Ramona real estate agent pleads guilty in kickback scheme

A Ramona real estate agent, an unlicensed mortgage loan broker and her assistant were charged in a federal indictment unsealed Thursday with devising and executing a mortgage loan origination fraud and kickback scheme.

Real estate agent Teresa Rose, loan broker Mary Armstrong,  and Armstrong’s assistant, William Fountain, were charged with conspiracy to commit wire fraud and to launder money. Armstrong also was charged with wire fraud and money laundering.

A fourth defendant, 31-year-old Justin Mensen, pleaded guilty in April to participating in the alleged conspiracy.

According to the May 10 indictment, the defendants carried out their scheme by recruiting “investors” through newspaper and online advertisements and encouraging them to buy homes in Ramona and elsewhere.

The advertisements offered investors who had good credit the chance to buy property with no money down, and the defendants falsely claimed they would make the mortgage payments on the investor’s behalf using rental income they generated by renting and managing the properties, according to the indictment.

In reality, the so-called investors were nothing more than straw buyers who were promised $10,000 for each property purchased as part of the scheme, the indictment stated.

Prosecutors allege the defendants were able to secure mortgages for the properties by falsifying loan applications for the straw buyers.

Among other things, the loan applications falsely claimed exorbitant income from fake employers and used sham companies to verify the borrowers’ fabricated employment and rental histories, according to the indictment.

The defendants used the loan applications to obtain mortgages with 100 percent financing, thus avoiding having to make any down payments, the indictment stated.

Prosecutors contend the bulk of the profits the defendants made from the scheme resulted from their convincing sellers to inflate the purchase price of the properties by approximately $100,000, which was allegedly to be used for construction to improve the properties.

In fact, no construction work was ever performed and the funds were diverted to bank accounts controlled by the defendants, according to the indictment.

The defendants pocketed the money, made few if any mortgage payments, and allowed nearly all of the properties to fall into foreclosure, the indictment stated.

Rose, Armstrong and Fountain purchased at least 16 properties in Ramona, El Cajon and Washington state as part of the scheme, prosecutors allege.

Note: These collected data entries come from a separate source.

(* ===== verification/Router.v ===== *)
(** * Routing and the built-in tag provider: server_router.go

    [CIPEndpoint] is the interface the server is written against; a
    [PathRouter] maps CIP routes to endpoints, which are shared by pointer
    ([eps] is the store of endpoint objects).  [MapTagProvider] is the
    program's own endpoint: a map from lower-cased tag names to Go values.
    Each method of it runs under its mutex; each slice in its map has a
    backing array of its own. *)
From S2P Require Import Prelude Reader GoStrings GoValue GoFloat Types Items.
(** ** The interface *)

Record ServerTagInfo := { sti_Name : bytes; sti_Type : Z }.

Class CIPEndpoint (P : Type) := {
  TagRead : bytes -> Z -> M P goval;              (* tag, qty int16 *)
  TagWrite : bytes -> goval -> M P unit;
  IORead : M P bytes;
  IOWrite : list CIPItem -> M P unit;
  TagLister : option (P -> list ServerTagInfo);   (* the optional interface *)
}.

Definition is_slice (v : goval) : bool := match v with VSlice _ _ => true | _ => false end.

(** What a successful write may make of a value: the value itself, or its
    conversion to the element type of the array it went into. *)
Definition written (v v' : goval) : Prop := v' = v \/ exists t, reflect_Convert v t = Ok (Some v').
(* ===== verification/ServerAttr.v ===== *)
(** * Identity, program and symbol objects (server.go, server_listidentity.go, server_unconnected.go)

    The attribute table of the server, the payload builders of the identity,
    program and symbol objects, and the list identity reply. *)
From stdpp Require Import sorting.
From S2P Require Import Prelude Reader GoStrings GoValue CipNames CipDefs Types Items Conns Router Messages Server.
(** NewServer's attribute table; the serial number is random. *)
Definition default_Attributes (serial : Z) : gmap Z goval :=
  {[ 1 := VInt I16 0x1776; 2 := VInt I16 0x000E; 3 := VInt I16 0x0001; 4 := VInt I16 0x1412;
     5 := VInt I16 0x3060; 6 := VInt U32 serial; 7 := VString (str "Gologix") ]}.

Definition NewServer {P} (serial : Z) (r : PathRouter) (eps : gmap eloc P) : Server P :=
  {| ConnMgr := {| cm_heap := ∅; Connections := [] |}; srv_Router := r; srv_eps := eps;
     Attributes := default_Attributes serial |}.

(** attrs[k].(int16), .(uint32) and .(string) *)
Definition attr_int (attrs : gmap Z goval) (k : Z) (kind : ikind) : res Z :=
  match attrs !! k with
  | Some (VInt k' z) =>
      if decide (k' = kind) then Ok z else Err (Errorf "attribute missing or wrong type")
  | _ => Err (Errorf "attribute missing or wrong type")
  end.

Definition attr_string (attrs : gmap Z goval) (k : Z) : res bytes :=
  match attrs !! k with
  | Some (VString s) => Ok s
  | _ => Err (Errorf "attribute missing or wrong type")
  end.

(** if len(s) > 255 { s = s[:255] } *)
Definition cap255 (s : bytes) : bytes := if 255 <? blen s then take 255 s else s.

(** The fields both identity builders take from the table. *)
Definition identity_fields (attrs : gmap Z goval) : res (list bytes * bytes) :=
  vendor ← attr_int attrs 1 I16;
  deviceType ← attr_int attrs 2 I16;
  productCode ← attr_int attrs 3 I16;
  revision ← attr_int attrs 4 I16;
  status ← attr_int attrs 5 I16;
  serial ← attr_int attrs 6 U32;
  productName ← attr_string attrs 7;
  Ok ([le_bytes 2 vendor; le_bytes 2 deviceType; le_bytes 2 productCode; le_bytes 2 revision;
       le_bytes 2 status; le_bytes 4 serial], cap255 productName).

Definition buildIdentityGetAttributesAllResponse (attrs : gmap Z goval) : res bytes :=
  '(fields, productName) ← identity_fields attrs;
  Ok (concat fields ++ [u8 (blen productName)] ++ productName).

Definition buildProgramObjectGetAttributesAllResponse (attrs : gmap Z goval) : res bytes :=
  name ← attr_string attrs 7;
  let name := cap255 name in
  Ok ([u8 (blen name)] ++ name).

(** net.IP.To4 *)
Definition To4 (ip : bytes) : option bytes :=
  if (length ip =? 4)%nat then Some ip
  else if (length ip =? 16)%nat && bool_decide (take 12 ip = replicate 10 0 ++ [255; 255])
  then Some (drop 12 ip) else None.

Definition buildListIdentityItemBody (attrs : gmap Z goval) (localIP : bytes) (localPort : Z) : res bytes :=
  '(fields, productName) ← identity_fields attrs;
  let addr := default [0; 0; 0; 0] (To4 localIP) in
  Ok (le_bytes 2 1 ++ be_bytes 2 2 ++ be_bytes 2 localPort ++ addr ++ replicate 8 0 ++
      concat fields ++ [u8 (blen productName)] ++ productName ++ [0xFF]).

Definition cipIdentityItemType := 0x000C.

Definition frameListIdentityResponse (itemBody : bytes) : bytes :=
  le_bytes 2 1 ++ le_bytes 2 cipIdentityItemType ++ le_bytes 2 (blen itemBody) ++ itemBody.

Definition extractLocalSocket (addr : net_addr) : bytes * Z :=
  match addr with
  | TCPAddr ip port => (ip, u16 port)
  | UDPAddr ip port => (ip, u16 port)
  | OtherAddr => (replicate 10 0 ++ [255; 255; 0; 0; 0; 0], 44818)   (* net.IPv4zero *)
  end.

(** ** Symbols *)

Definition name_le (a b : ServerTagInfo) : Prop := bytes_le (sti_Name a) (sti_Name b) = true.
#[export] Instance name_le_dec : RelDecision name_le.
Proof. intros a b. unfold name_le. apply _. Defined.

(** sort.Slice by name *)
Definition sort_tags (tags : list ServerTagInfo) : list ServerTagInfo := merge_sort name_le tags.

Fixpoint symbol_entries (i : Z) (startInstance : Z) (tags : list ServerTagInfo) : bytes :=
  match tags with
  | [] => []
  | tag :: tags =>
      let instanceID := u32 (i + 1) in
      let name := cap255 (sti_Name tag) in
      (if instanceID <? startInstance then []
       else le_bytes 4 instanceID ++ le_bytes 2 (blen name) ++ name ++ le_bytes 2 (sti_Type tag)) ++
      symbol_entries (i + 1) startInstance tags
  end.

Definition buildSymbolObjectInstanceListResponse (tags : list ServerTagInfo) (startInstance : Z) : bytes :=
  symbol_entries 0 startInstance (sort_tags tags).

Definition parseClassInstancePath {R} `{Reader R} : M R (Z * Z) :=
  cls ← wrapM "read class" Class_.Read;
  inst ← wrapM "read instance" Instance_.Read;
  mret (cls, inst).

Definition defaultLocalPath : bytes := [1; 0].

Section Handler.
Context {P : Type} `{CIPEndpoint P} (rand_Uint32 : nat -> Z).
Abbreviation W := (M (world P)).

Definition attributes : W (gmap Z goval) := gets (fun w => Attributes (w_srv w)).

Definition sendListIdentityReply (hdr : eipHeader) : W unit :=
  w ← get;
  let '(ip, port) := extractLocalSocket (c_local (h_conn (w_h w))) in
  attrs ← attributes;
  body ← lift (res_wrap "build list identity body" (buildListIdentityItemBody attrs ip port));
  send cipCommandListIdentity [frameListIdentityResponse body].

(** The endpoint as a TagLister, and its sorted tags. *)
Definition lister_tags (ep : eloc) : W (option (list ServerTagInfo)) := fun w =>
  match TagLister with
  | None => (Ok None, w)
  | Some f =>
      match srv_eps (w_srv w) !! ep with
      | Some p => (Ok (Some (f p)), w)
      | None => (Panic "nil pointer dereference", w)
      end
  end.

Definition resolveSymbolicTagFromCustomClass (instance : Z) : W (option bytes) :=
  provider ← try (router_Resolve defaultLocalPath);
  match provider with
  | inl _ => mret None
  | inr provider =>
      tags ← lister_tags provider;
      match tags with
      | None => mret None
      | Some tags =>
          let tags := sort_tags tags in
          if (instance =? 0) || (Z.of_nat (length tags) <? instance) then mret None
          else mret (sti_Name <$> tags !! Z.to_nat (instance - 1))
      end
  end.
End Handler.
(* ===== verification/ServerIO.v ===== *)
(** * Closing connections and cyclic I/O

    The forward close ends a connection for everyone who shares it, the I/O
    goroutine included; while it is open, each tick of that goroutine sends
    one datagram with the next sequence number. *)
From S2P Require Import Prelude Reader GoStrings GoValue CipNames CipDefs Types Items Conns Router Messages Server ServerAttr ServerConnected ServerUnconnected ServerReplies ServerData.

(** ** Forward close *)

Record forwardClose_ok (m : msgEIPForwardClose) : Prop := {
  fc_bytes_ok : Forall is_byte [fc_Service m; fc_PathSize m; fc_ClassType m; fc_Class m;
    fc_InstanceType m; fc_Instance m; fc_Priority m; fc_TimeoutTicks m; fc_ConnPathSize m];
  fc_u16_ok : Forall (fun z => 0 <= z < 2 ^ 16) [fc_ConnectionSerialNumber m; fc_VendorID m];
  fc_u32_ok : 0 <= fc_OriginatorSerialNumber m < 2 ^ 32;
}.

Lemma parses_close {R} `{ReaderLaws R} m :
  forwardClose_ok m -> parses (R:=R) read_forwardClose (msgEIPForwardClose_bytes m) m.
Proof. intros [Hb H16 H32]. repeat (apply Forall_cons_iff in H16 as [? H16]). by apply parses_forwardClose. Qed.

Section IO.
Context {P : Type} `{CIPEndpoint P}.
Abbreviation W := (M (world P)).

Lemma on_ConnMgr_eq {A} (m : CM A) (w : world P) r cm' :
  m (ConnMgr (w_srv w)) = (r, cm') -> on_ConnMgr m w = (r, upd_srv (set_ConnMgr cm') w).
Proof. intros E. exact (zoom_eq _ _ m w r cm' E). Qed.

Lemma upd_ConnMgr_same (w : world P) : upd_srv (set_ConnMgr (ConnMgr (w_srv w))) w = w.
Proof. by destruct w as [[] ? ? ?]. Qed.

Lemma forwardClose_spec m path rest i (w : world P) cm' :
  forwardClose_ok m -> left i (msgEIPForwardClose_bytes m ++ path ++ rest) ->
  length path = double_u8 (fc_PathSize m) ->
  CloseByID (fc_ConnectionSerialNumber m) (ConnMgr (w_srv w)) = (Ok tt, cm') ->
  forwardClose i w = (Ok tt, upd_srv (set_ConnMgr cm') w).
Proof.
  intros Hm L Hl Hc. unfold forwardClose.
  eapply step_on; [apply parses_wrapM, parses_close, Hm|exact L|intros i1 L1]. cbv beta iota.
  eapply step; [by apply wrapM_Ok, on_ConnMgr_eq|]. cbv beta.
  eapply step_on; [apply parses_wrapM, parses_slice, Hl|exact L1|intros i2 _]. reflexivity.
Qed.

(** A tick finds the connection closed. *)
Lemma io_tick_closed t c (w : world P) :
  cm_heap (ConnMgr (w_srv w)) !! io_conn t = Some c -> conn_Open c = false ->
  io_tick t w = (Ok None, w).
Proof.
  intros Hc Ho. unfold io_tick.
  eapply step; [by apply on_ConnMgr_eq, deref_Ok|]. rewrite upd_ConnMgr_same. cbv beta. by rewrite Ho.
Qed.

(** ** Ticks *)

(** The task n ticks later. *)
Definition io_at (t : io_task) (n : nat) : io_task :=
  {| io_TO := io_TO t; io_TORPI := io_TORPI t; io_ep := io_ep t; io_conn := io_conn t;
     io_seq := u32 (io_seq t + Z.of_nat n) |}.

Lemma io_at_S t n : io_at (io_at t 1) n = io_at t (S n).
Proof.
  unfold io_at, wrap. cbn [io_TO io_TORPI io_ep io_conn io_seq].
  rewrite Zplus_mod_idemp_l. do 2 f_equal. lia.
Qed.

Definition io_items (t : io_task) (dat : bytes) : list CIPItem :=
  [Write (le_bytes 4 (io_TO t) ++ le_bytes 4 (io_seq t)) (empty_item cipItem_SequenceAddress);
   Write (le_bytes 2 (u16 (io_seq t)) ++ dat) (empty_item cipItem_ConnectedData)].

Definition io_datagram (t : io_task) (dat : bytes) : bytes :=
  le_bytes 2 2 ++ concat (map item_Bytes (io_items t dat)).

Lemma io_tick_open t c p p' dat (w : world P) :
  cm_heap (ConnMgr (w_srv w)) !! io_conn t = Some c -> conn_Open c = true ->
  srv_eps (w_srv w) !! io_ep t = Some p -> IORead p = (Ok dat, p') ->
  io_tick t w =
    (Ok (Some (io_at t 1, Some (io_datagram (io_at t 1) dat))), with_ep (io_ep t) p' w).
Proof.
  intros Hc Ho Hp Hr. unfold io_tick.
  eapply step; [by apply on_ConnMgr_eq, deref_Ok|]. rewrite upd_ConnMgr_same. cbv beta.
  rewrite Ho. cbn [negb]. cbv iota.
  eapply step; [by eapply try_Ok, call_ep_eq|]. cbv beta iota.
  eapply step; [apply on_Ok, Serialize_Ok; [done|repeat constructor]|]. cbv beta iota.
  eapply step; [apply on_Ok, Serialize_Ok; [done|repeat constructor]|]. cbv beta iota.
  cbn [concat u32_arg u16_arg]. rewrite !app_nil_r. reflexivity.
Qed.

(** Ticks in turn; what happens to the world before each is any function. *)
Fixpoint io_run (t : io_task) (between : list (world P -> world P)) :
    W (option io_task * list bytes) :=
  match between with
  | [] => mret (Some t, [])
  | f :: between =>
      _ ← modify f;
      r ← io_tick t;
      match r with
      | None => mret (None, [])
      | Some (t', d) =>
          '(t'', ds) ← io_run t' between;
          mret (t'', option_list d ++ ds)
      end
  end.

(** The connection is open and the endpoint there. *)
Definition io_ready (t : io_task) (w : world P) : Prop :=
  (exists c, cm_heap (ConnMgr (w_srv w)) !! io_conn t = Some c /\ conn_Open c = true) /\
  is_Some (srv_eps (w_srv w) !! io_ep t).

Lemma io_ready_with_ep t p (w : world P) : io_ready t w -> io_ready t (with_ep (io_ep t) p w).
Proof. intros [Hc _]. split; [exact Hc|]. exists p. simpl. apply lookup_insert_eq. Qed.

(** The endpoint answers every IORead, with data that fits an item. *)
Class IOReads : Prop := ioread_ok : forall p : P, exists dat p',
  IORead p = (Ok dat, p') /\ 2 + blen dat < 2 ^ 16.

Lemma io_run_ready `{IOReads} fs t (w : world P) :
  io_ready t w -> Forall (fun f => forall w, io_ready t w -> io_ready t (f w)) fs ->
  exists dats w', io_run t fs w =
      (Ok (Some (match fs with [] => t | _ => io_at t (length fs) end),
           imap (fun k => io_datagram (io_at t (S k))) dats), w') /\
    length dats = length fs /\ Forall (fun dat => 2 + blen dat < 2 ^ 16) dats /\ io_ready t w'.
Proof.
  intros Hw Hfs. revert t w Hw Hfs. induction fs as [|f fs IH]; intros t w Hw Hfs; cbn [io_run].
  - by exists [], w.
  - apply Forall_cons_iff in Hfs as [Hf Hfs].
    pose proof (Hf w Hw) as Hw1. pose proof Hw1 as [(c & Hc & Ho) [p Hp]].
    destruct (ioread_ok p) as (dat & p' & Hr & Hl).
    rewrite (bind_Ok (modify f) _ w tt (f w) eq_refl).
    rewrite (bind_Ok _ _ _ _ _ (io_tick_open t c p p' dat (f w) Hc Ho Hp Hr)). cbv iota.
    destruct (IH (io_at t 1) (with_ep (io_ep t) p' (f w)) (io_ready_with_ep t p' (f w) Hw1) Hfs)
      as (dats & w' & E & Hlen & Hd & Hw').
    exists (dat :: dats), w'. split_and!; [|by simpl; rewrite Hlen|by constructor|done].
    rewrite (bind_Ok _ _ _ _ _ E). cbv beta iota.
    assert (match fs with [] => io_at t 1 | _ => io_at (io_at t 1) (length fs) end =
      io_at t (S (length fs))) as -> by (destruct fs; [done|apply io_at_S]).
    by erewrite (imap_ext (fun k => io_datagram (io_at (io_at t 1) (S k)))) by
      (intros; by rewrite io_at_S).
Qed.

Lemma parses_datagram {R} `{ReaderLaws R} t dat :
  0 <= io_TO t < 2 ^ 32 -> 2 + blen dat < 2 ^ 16 ->
  parses (R:=R) readItems (io_datagram t dat) (map Reset (io_items t dat)).
Proof.
  intros HT Hl. apply (parses_items (io_items t dat)); [|done].
  unfold io_items. repeat apply Forall_cons_2; [..|apply Forall_nil_2];
    apply item_len_ok_wf; try apply Write_len_ok; try zbound;
    cbn [item_Data Write empty_item]; unfold blen in *; rewrite ?length_app, ?length_le_bytes;
    change (length (A:=Z) []) with 0%nat; lia.
Qed.
End IO.

(** C28. A forward close ends the connection with the given serial number: it
    leaves the table, no reply is sent, and the I/O goroutine that shares the
    connection object stops at its next tick instead of sending another
    message. *)
Theorem forwardClose_ends_connection {P} `{CIPEndpoint P} m path rest i (w : world P) l c t :
  cm_ok (ConnMgr (w_srv w)) -> keys_unique conn_ID (ConnMgr (w_srv w)) ->
  l ∈ Connections (ConnMgr (w_srv w)) -> cm_heap (ConnMgr (w_srv w)) !! l = Some c ->
  forwardClose_ok m -> conn_ID c = fc_ConnectionSerialNumber m ->
  left i (msgEIPForwardClose_bytes m ++ path ++ rest) -> length path = double_u8 (fc_PathSize m) ->
  io_conn t = l ->
  exists w', forwardClose i w = (Ok tt, w') /\ outs w' = outs w /\
    cm_ok (ConnMgr (w_srv w')) /\
    cm_view conn_ID (ConnMgr (w_srv w')) = delete (conn_ID c) (cm_view conn_ID (ConnMgr (w_srv w))) /\
    io_tick t w' = (Ok None, w').
Proof.
  intros Hok Hu Hl Hc Hm Hid L Hlen Ht.
  assert (cm_view conn_ID (ConnMgr (w_srv w)) !! conn_ID c = Some c) as Hv.
  { apply view_lookup; [done|]. split; [|done]. apply listed_elem. eauto. }
  pose proof (close_by_refines conn_ID "couldn't find connection by ID"
    (fun b c => eq_refl) (conn_ID c) (ConnMgr (w_srv w)) Hok Hu) as Hcl. rewrite Hv in Hcl.
  destruct Hcl as (l' & cm' & E & Hok' & _ & Hv' & Hl' & Hc' & Hcl').
  assert (l' = l) as -> by (symmetry; by eapply (unique_loc conn_ID)).
  exists (upd_srv (set_ConnMgr cm') w). rewrite Hid in E.
  split_and!; [by eapply forwardClose_spec|done..|].
  subst l. eapply io_tick_closed; [exact Hcl'|done].
Qed.

Definition sample_close : msgEIPForwardClose :=
  {| fc_Service := 0x4E; fc_PathSize := 2; fc_ClassType := 0x20; fc_Class := 6; fc_InstanceType := 0x24;
     fc_Instance := 1; fc_Priority := 10; fc_TimeoutTicks := 14; fc_ConnectionSerialNumber := 5;
     fc_VendorID := 1; fc_OriginatorSerialNumber := 42; fc_ConnPathSize := 2 |}.

Definition io_connection : serverConnection :=
  {| conn_ID := 5; conn_OT := 1000; conn_TO := 77; conn_RPI := 2000; conn_Path := [1; 0]; conn_Open := true |}.

Definition io_cm : serverConnectionManager :=
  {| cm_heap := {[ 1%positive := io_connection ]}; Connections := [1%positive] |}.

Lemma io_cm_ok : cm_ok io_cm.
Proof.
  split; [apply NoDup_singleton|]. intros l ->%list_elem_of_singleton. by exists io_connection.
Qed.

Definition sample_task : io_task :=
  {| io_TO := 77; io_TORPI := 2; io_ep := 1%positive; io_conn := 1%positive; io_seq := 0xFFFE |}.

Lemma forwardClose_ends_connection_witness :
  let w := upd_srv (set_ConnMgr io_cm) (sample_world [] sample_provider) in
  exists w', forwardClose (sample_item 0xB2 (msgEIPForwardClose_bytes sample_close ++ [1; 0; 0x20; 2]) 0) w
      = (Ok tt, w') /\ outs w' = outs w /\
    cm_ok (ConnMgr (w_srv w')) /\
    cm_view conn_ID (ConnMgr (w_srv w')) =
      delete (conn_ID io_connection) (cm_view conn_ID (ConnMgr (w_srv w))) /\
    io_tick sample_task w' = (Ok None, w').
Proof.
  intros w. apply (forwardClose_ends_connection sample_close [1; 0; 0x20; 2] [] _ w 1%positive io_connection).
  - exact io_cm_ok.
  - apply NoDup_singleton.
  - by apply list_elem_of_singleton.
  - reflexivity.
  - split; repeat apply Forall_cons_2; try apply Forall_nil_2; zbound.
  - reflexivity.
  - split; [discriminate|reflexivity].
  - reflexivity.
  - reflexivity.
Defined.

(** While its connection stays open and the endpoint answers, an I/O
    goroutine never skips a message: n ticks, whatever the rest of the server
    does in between, send n datagrams, and the receiver reads in the k-th the
    originator's connection id, the 32-bit sequence number k further on (which
    wraps around), its low 16 bits, and the data the endpoint gave. *)
Theorem io_run_datagrams {P} `{CIPEndpoint P} `{!IOReads} fs t (w : world P) :
  io_ready t w -> Forall (fun f => forall w, io_ready t w -> io_ready t (f w)) fs ->
  0 <= io_TO t < 2 ^ 32 -> 0 <= io_seq t < 2 ^ 32 ->
  exists t' ds dats w', io_run t fs w = (Ok (Some t', ds), w') /\
    length ds = length fs /\ length dats = length fs /\
    io_seq t' = (io_seq t + Z.of_nat (length fs)) mod 2 ^ 32 /\
    forall k d dat, ds !! k = Some d -> dats !! k = Some dat ->
      parses (R:=bytes) readItems d (map Reset (io_items (io_at t (S k)) dat)).
Proof.
  intros Hw Hfs HT Hs. destruct (io_run_ready fs t w Hw Hfs) as (dats & w' & E & Hl & Hd & _).
  do 4 eexists. split; [exact E|]. split; [by rewrite length_imap|]. split; [exact Hl|]. split.
  - destruct fs; [|done]. simpl. rewrite Z.add_0_r. symmetry. by apply Z.mod_small.
  - intros k d dat Hk Hdat. rewrite list_lookup_imap, Hdat in Hk. injection Hk as <-.
    apply parses_datagram; [exact HT|]. rewrite list.Forall_forall in Hd.
    apply Hd. by eapply list_elem_of_lookup_2.
Qed.

(** An endpoint that serves its contents as I/O data. *)
Definition data_endpoint : CIPEndpoint bytes :=
  {| TagRead _ _ := fail (Errorf "not implemented"); TagWrite _ _ := fail (Errorf "not implemented");
     IORead := gets (take 500); IOWrite _ := mret tt; TagLister := None |}.

Lemma data_endpoint_reads : @IOReads bytes data_endpoint.
Proof.
  intros p. exists (take 500 p), p. split; [done|]. unfold blen.
  rewrite length_take. lia.
Qed.

Lemma io_run_datagrams_witness :
  let w := {| w_srv := {| ConnMgr := io_cm; srv_Router := NewRouter;
                          srv_eps := {[ 1%positive := [1; 2; 3] ]}; Attributes := ∅ |};
              w_h := w_h (sample_world [] sample_provider); w_rand := 0; w_io := [] |} in
  exists t' ds dats w', @io_run bytes data_endpoint sample_task [id; id; id] w = (Ok (Some t', ds), w') /\
    length ds = 3%nat /\ length dats = 3%nat /\
    io_seq t' = (0xFFFE + 3) mod 2 ^ 32 /\
    forall k d dat, ds !! k = Some d -> dats !! k = Some dat ->
      parses (R:=bytes) readItems d (map Reset (io_items (io_at sample_task (S k)) dat)).
Proof.
  intros w. apply (@io_run_datagrams bytes data_endpoint data_endpoint_reads [id; id; id] sample_task w).
  - split; [exists io_connection; done|by eexists].
  - repeat apply Forall_cons_2; try apply Forall_nil_2; done.
  - zbound.
  - zbound.
Defined.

They secured more than $11 million in mortgage loans, skimmed more than $1.5 million in sham construction kickbacks and raked in hundreds of thousands of dollars in additional proceeds through commissions and fees listed as part of the closing costs for each transaction, according to the indictment.

As a result of the foreclosures and defaults caused by the defendants’ failure to make the mortgage payments they promised, the defrauded mortgage lenders suffered losses of approximately $5 million, the indictment stated.

Rose, 57, pleaded guilty May 30 to participating in the conspiracy, admitting that she represented both the buyers and the sellers in each Ramona sale and arranged for inflated sales prices of the Ramona properties.

Fountain, 56, was arrested May 25 and has pleaded not guilty to the charges. Armstrong, 51, was arrested Thursday in Las Vegas.